Agosto ofrece un respiro al sector del alquiler vacacional

  • El mercado se recupera de un mal mes de julio reduciendo entre un 10 y un 15% los precios para atraer a un turista que opta por recortar su estancia a una semana

Tras los pobres resultados cosechados en el mes de julio, el sector del alquiler vacacional de la localidad ha experimentado una importante recuperación en agosto. Un repunte que ha dado cierto oxígeno a un mercado que se concentra en la zona litoral y que, en gran medida, ha optado por reducir los precios entre un 10 y 15 % para asegurarse un lleno que, no obstante y a diferencia de temporadas pasadas, aún no se ha producido.
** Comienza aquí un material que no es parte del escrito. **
(* ===== verification/Ipc.v ===== *)
(** * Ipc: the buffers processes share with the root task (src/ipc.c, ipc.h)

    The IPC server keeps a pool with one client per process: the number of the
    process, two buffers in the root task's address space (whose pages
    [Process] later maps into the process) and a semaphore for each.  Mutexes
    and semaphores come through the interface of [Sync], the address space is
    the environment [K]. *)

From S2P Require Import Prelude Config Memory LinkedList Pool PoolSearch Sync.

(** Addresses are words, 0 is NULL. *)
Class RootEnv (K : Type) := {
  vspace_new_pages : Z -> K -> Z * K;            (* pages of 4096 bytes *)
  ROUND_UP_UNSAFE : Z -> Z -> Z                  (* a macro of libutils *)
}.

Definition PAGE_SIZE_4K : Z := 4096.

Record sel4osapi_ipcclient_t := IpcClient {
  ic_id : Z;
  ic_tx_buf_avail : ptr;
  ic_rx_buf_avail : ptr;
  ic_rx_buf : Z;
  ic_rx_buf_size : Z;
  ic_tx_buf : Z;
  ic_tx_buf_size : Z
}.

Definition sizeof_ipcclient : Z := 28.

Section ipc_c.
Context {CFG : Config} {K : Type} {OBJ : SyncObjects K} {ENV : RootEnv K}.

Definition SEL4OSAPI_PROCESS_RX_BUF_PAGES : Z :=
  ROUND_UP_UNSAFE SEL4OSAPI_PROCESS_RX_BUF_SIZE PAGE_SIZE_4K / PAGE_SIZE_4K.
Definition SEL4OSAPI_PROCESS_TX_BUF_PAGES : Z :=
  ROUND_UP_UNSAFE SEL4OSAPI_PROCESS_TX_BUF_SIZE PAGE_SIZE_4K / PAGE_SIZE_4K.

Record ipc_state := IpcState {
  ipc_mutex : ptr;
  ipc_clients : pool_state sel4osapi_ipcclient_t;
  ipc_env : K
}.

Definition set_ipc_clients p (s : ipc_state) : ipc_state := IpcState (ipc_mutex s) p (ipc_env s).
Definition set_ipc_env k (s : ipc_state) : ipc_state := IpcState (ipc_mutex s) (ipc_clients s) k.
Definition on_ipc_clients {A} (m : M (pool_state sel4osapi_ipcclient_t) A) : M ipc_state A :=
  zoom ipc_clients set_ipc_clients m.
Definition on_ipc_env {A} (m : M K A) : M ipc_state A := zoom ipc_env set_ipc_env m.
Definition ipc_call {A} (f : K -> A * K) : M ipc_state A := on_ipc_env (fun k => Done (f k)).

(** [h] is the heap of the root task, [uninit] what malloc's memory holds. *)
Definition sel4osapi_ipcserver_initialize (uninit : sel4osapi_ipcclient_t)
    (h : heap sel4osapi_ipcclient_t) : M K (Z * ptr * pool_state sel4osapi_ipcclient_t) :=
  let! mutex := mutex_create in
  assert_ (non_null mutex) ;;
  let! clients := peek h (
    let! p := simple_pool_new SEL4OSAPI_USER_PROCESS_MAX sizeof_ipcclient None NULL None uninit in
    let! h' := get in
    ret (PoolState p h')) in
  ret (0, mutex, clients).

Definition ic_set_id (i : Z) (c : sel4osapi_ipcclient_t) :=
  IpcClient i (ic_tx_buf_avail c) (ic_rx_buf_avail c) (ic_rx_buf c) (ic_rx_buf_size c) (ic_tx_buf c) (ic_tx_buf_size c).
Definition ic_set_rx_avail (a : ptr) (c : sel4osapi_ipcclient_t) :=
  IpcClient (ic_id c) (ic_tx_buf_avail c) a (ic_rx_buf c) (ic_rx_buf_size c) (ic_tx_buf c) (ic_tx_buf_size c).
Definition ic_set_tx_avail (a : ptr) (c : sel4osapi_ipcclient_t) :=
  IpcClient (ic_id c) a (ic_rx_buf_avail c) (ic_rx_buf c) (ic_rx_buf_size c) (ic_tx_buf c) (ic_tx_buf_size c).
Definition ic_set_rx_buf (b n : Z) (c : sel4osapi_ipcclient_t) :=
  IpcClient (ic_id c) (ic_tx_buf_avail c) (ic_rx_buf_avail c) b n (ic_tx_buf c) (ic_tx_buf_size c).
Definition ic_set_tx_buf (b n : Z) (c : sel4osapi_ipcclient_t) :=
  IpcClient (ic_id c) (ic_tx_buf_avail c) (ic_rx_buf_avail c) (ic_rx_buf c) (ic_rx_buf_size c) b n.

Definition sel4osapi_ipc_create_client (id : Z) : M ipc_state ptr :=
  assert_ (0 <=? id) ;;
  let! client := on_ipc_clients simple_pool_alloc in
  assert_ (non_null client) ;;
  on_ipc_clients (pool_upd client (ic_set_id id)) ;;
  let! rx_avail := on_ipc_env (semaphore_create 1) in
  on_ipc_clients (pool_upd client (ic_set_rx_avail rx_avail)) ;;
  assert_ (non_null rx_avail) ;;
  let! tx_avail := on_ipc_env (semaphore_create 1) in
  on_ipc_clients (pool_upd client (ic_set_tx_avail tx_avail)) ;;
  assert_ (non_null tx_avail) ;;
  let! rx_buf := ipc_call (vspace_new_pages SEL4OSAPI_PROCESS_RX_BUF_PAGES) in
  assert_ (negb (rx_buf =? 0)) ;;
  on_ipc_clients (pool_upd client (ic_set_rx_buf rx_buf SEL4OSAPI_PROCESS_RX_BUF_SIZE)) ;;
  let! tx_buf := ipc_call (vspace_new_pages SEL4OSAPI_PROCESS_TX_BUF_PAGES) in
  assert_ (negb (tx_buf =? 0)) ;;
  on_ipc_clients (pool_upd client (ic_set_tx_buf tx_buf SEL4OSAPI_PROCESS_TX_BUF_SIZE)) ;;
  ret client.
End ipc_c.
Arguments ipc_state K : clear implicits.

(** ** What is used of the environment

    [mapped]: the regions (address, bytes) the address space has handed out;
    [pages_left]: how many pages it can still map.
    - creating mutexes and semaphores changes neither;
    - new pages do not overlap what is mapped, and are no mutex or semaphore;
    - ROUND_UP_UNSAFE is the next multiple, when the sum does not overflow. *)
Definition apart (r1 r2 : Z * Z) : Prop := r1.1 + r1.2 <= r2.1 \/ r2.1 + r2.2 <= r1.1.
"Aunque la situación es mejor que la que nos tocó soportar en el mes de julio, lo cierto es que la crisis se está notando y en algunos casos se tiene que producir un abaratamiento de última hora para que se llegue a concretar un alquiler que en años anteriores nadie ponía en duda", manifiesta una de las responsables de la inmobiliaria Barrosa Mar.

"El mercado, que no está siendo ajeno a lo que está sucediendo en otros muchos sectores, también ha tenido que adaptarse, en precios y tiempo, para lograr colocar el mayor número de viviendas en alquiler, algo que", asegura la responsable de Campomar, "aún no se ha producido, aunque, eso sí, poco a poco se puede lograr", algo que, sobre todo en la segunda quincena, no está garantizado.

Además de esta reducción de precios, que no han sufrido inmobiliarias y particulares que trabajan con visitantes fijos desde hace años, el sector del alquiler también se comienza a adaptar en este verano de 2008 a un recorte del tiempo de estancia del turista, tradicionalmente acostumbrado a pasar una quincena o un mes completo en su punto de destino.

"Tal y como ya apuntó el mes de julio, agosto ha venido a confirmar que la estancia media se está reduciendo a siete, diez días e, incluso, a fines de semana, al objeto de poder acomodar las posibilidades reales de la economía familiar", un hecho que, según constata el grueso de las inmobiliarias, entre ellas Barrosa Mar, de la localidad y que obliga a un esfuerzo mayor para poder cubrir el mes completo.

Del mismo modo, se observa una tendencia al alquiler de chalets que "ofrecen la posibilidad a varias familias de compartir gastos y hacer un poco más llevadero el desembolso destinado a las vacaciones".

Por lo que se refiere a las zonas elegidas por los visitantes para pasar sus vacaciones, la costa sigue siendo la zona más demandada, aunque, según destaca Manuel Mota, gerente de Atlántica Inmobiliaria, "también comienza a existir un interés creciente por otras zonas del casco urbano", algo más económica que la que se localiza a lo largo de la franja litoral.

Y es que en esta inmobiliaria no dudan en subrayar los malos resultados que está obteniendo el negocio del alquiler en la presenta campaña de verano. "Julio ha sido muy tranquilo, con un descenso del número de viviendas en alquiler que podríamos situar entre un 15 y un 20%, la misma proporción en la que hemos tenido que bajar los precios para conseguir salvar la campaña estival", apunta Mota. "Un apartamento en primera línea de playa que el año pasado se alquilaba muy fácilmente por unos 1.400 euros la quincena, ahora ha tenido que bajar su precio hasta los 1.200 euros para que no se quedara desocupado", han ejemplificado desde esta inmobiliaria.

Además, las inmobiliarias del municipio están comprobando como, cada vez más, internet se convierte en un duro competidor. Cada vez son más las personas que gestionan sus vacaciones a través de la web, contactando directamente con los propietarios de los inmuebles con la intención de conseguir así un mejor precio. Nuevas formas de desarrollo para un negocio que este año está viviendo una de sus etapas más delicadas.